In parallel, the positive-sequence voltage V 1 undergoes a sharp depression to roughly 0.3 pu, followed by a fast overshoot that peaks near 1.78 pu shortly after islanding. It then decays towards a slightly elevated level around 1.05–1.07 pu. The initial dip stems from the sudden removal of the upstream grid strength, while the large overshoot reflects the strongly capacitive response of the GFMI under m q = 0.05 , which pushes the island voltage back up once the tie-lines open. Under these conditions, UFLS operates as intended: non-critical feeders NCL2 and NCL1 are disconnected when the local frequency crosses their respective thresholds. After partial resynchronisation and staged load restoration, both frequency and voltage remain within a narrow band around their new steady states.
Active and reactive powers at N3 are plotted in Figure 11, clarifying SG–GFMI effort sharing throughout the sequence. Immediately after islanding, the SG provides most of the active-power response, with a peak close to 600 MW, while the GFMI briefly absorbs about 300 to 340 MW before reversing sign and contributing positively. This pattern is consistent with the larger m p adopted in Scenario 3: the converter responds more softly in active power, and the SG governs the initial frequency transient, which helps explain the deep nadir observed at N4 before UFLS acts. As UFLS trips NCL2 and NCL1 and the island settles, both sources gradually converge towards a nearly balanced sharing after reconnection, with the SG supplying about 182 MW and the GFMI around 198 MW at t = 50 s. The sequence suggests that, for the chosen droop settings, the GFMI is used not to maximise frequency containment but to enable feasible islanded operation with UFLS and to support the subsequent reconnection.
In reactive power, the roles are almost reversed. Before the partial resynchronisation, the GFMI operates predominantly capacitive, with Q around 180 MVAr, providing the bulk of the dynamic voltage support at N4. Over the same interval, SG reactive power rises towards 250 MVAr (inductive); thus, both sources jointly stabilise the island voltage. From about 24–30 s onward, once the subsystem is re-coupled and non-critical loads are restored, the GFMI transitions to sustained inductive support of approximately 375 MVAr, while SG reactive output reduces from roughly 250 MVAr down to about 55 MVAr. Short spikes at the islanding and resynchronisation instants (GFMI up to about 630 MVAr, SG down to about 500 MVAr) are brief and low in energy in the RMS sense, occurring in narrow windows around the switching events. From the RMS perspective, these high-magnitude but short-duration excursions are consistent with the adopted modelling assumptions; EMT simulations, including protection relays and converter overcurrent characteristics, would be required to assess compliance with protection and thermal limits.
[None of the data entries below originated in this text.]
(** X11. First writer wins.  Once a request has been answered, every later
    request whose input has the same Redis key (the same value, or an
    integer and the string of its decimal digits) and that gets past the
    token, API-key and rate-limit checks is answered with cache=true and the
    result of that first answer, whatever requests were handled in
    between. *)
Theorem first_answer_is_kept
    app now1 authorization1 req1 r0 resp1 r1 calls now2 authorization2 req2 :
  cache_persistent r0 →
  similarity_service app now1 authorization1 req1 r0 = (Ok resp1, r1) →
  redis_key (req_entity_input req2) = redis_key (req_entity_input req1) →
  let r2 := serve_all app calls r1 in
  (admission app now2 authorization2 req2 r2).1 = Ok () →
  ∃ r3,
    similarity_service app now2 authorization2 req2 r2
    = (Ok {| cache := true; result_list := result_list resp1 |}, r3).
Proof.
  intros Hinv Hfirst Hsame r2 Hadmit.
  destruct (response_is_cached _ _ _ _ _ _ _ Hinv Hfirst)
    as (key & doc & Hkey & Hdoc & Hread).
  destruct (serve_all_store app calls r1) as [Hdocs _].
  destruct (cached_document_served app now2 authorization2 req2 r2 key doc)
    as (r3 & Hrun); [congruence|by apply Hdocs|done|].
  exists r3. by rewrite Hrun, Hread.
Qed.

(** X12. Starting from an empty store, after any run of requests every
    document in the store is free of an expiry, and a document that is in
    the store stays there unchanged through any further run. *)
Theorem cache_never_expires_nor_changes app calls calls' key doc :
  let r := serve_all app calls ∅ in
  cache_persistent r ∧
  (r !! key = Some (cached_entry doc) →
   serve_all app calls' r !! key = Some (cached_entry doc)).
Proof.
  intros r. split.
  - apply serve_all_store, cache_persistent_empty.
  - apply serve_all_store.
Qed.

End CacheExtras.

(** ** The rate limiter, beyond the claims *)

Section RateLimiterExtras.
Context `{Score score}.
Implicit Types (r : redis score).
Per-feeder trajectories at N4, shown in Figure 12, confirm the intended UFLS and restoration sequence. Critical feeders CL1 (200 MW/40 MVAr) and CL2 (50 MW/10 MVAr) remain energised throughout, representing loads that must be maintained even under deep frequency excursions. NCL2 (50 MW/10 MVAr) is shed first when the frequency crosses 49.5 Hz, and NCL1 (100 MW/20 MVAr, ramped to 150/30 MW/MVAr) follows at its lower 49.3 Hz threshold. Active- and reactive-power traces show both feeders dropping to zero shortly after islanding, in agreement with the ANSI device 81 thresholds implemented in Section 2.3.3. After partial resynchronisation at t = 20 s, NCL2 and NCL1 are restored between 22 and 24 s, with NCL2 reconnected first and NCL1 then ramping towards its programmed 150/30 MW/MVAr target. The absence of sustained oscillations during these reconnections is, at the RMS level, consistent with the combined UFLS logic and droop settings providing adequate dynamic margins for staged restoration: each reconnection produces a bounded transient in P, Q, frequency, and voltage, which decays within a few seconds on this benchmark.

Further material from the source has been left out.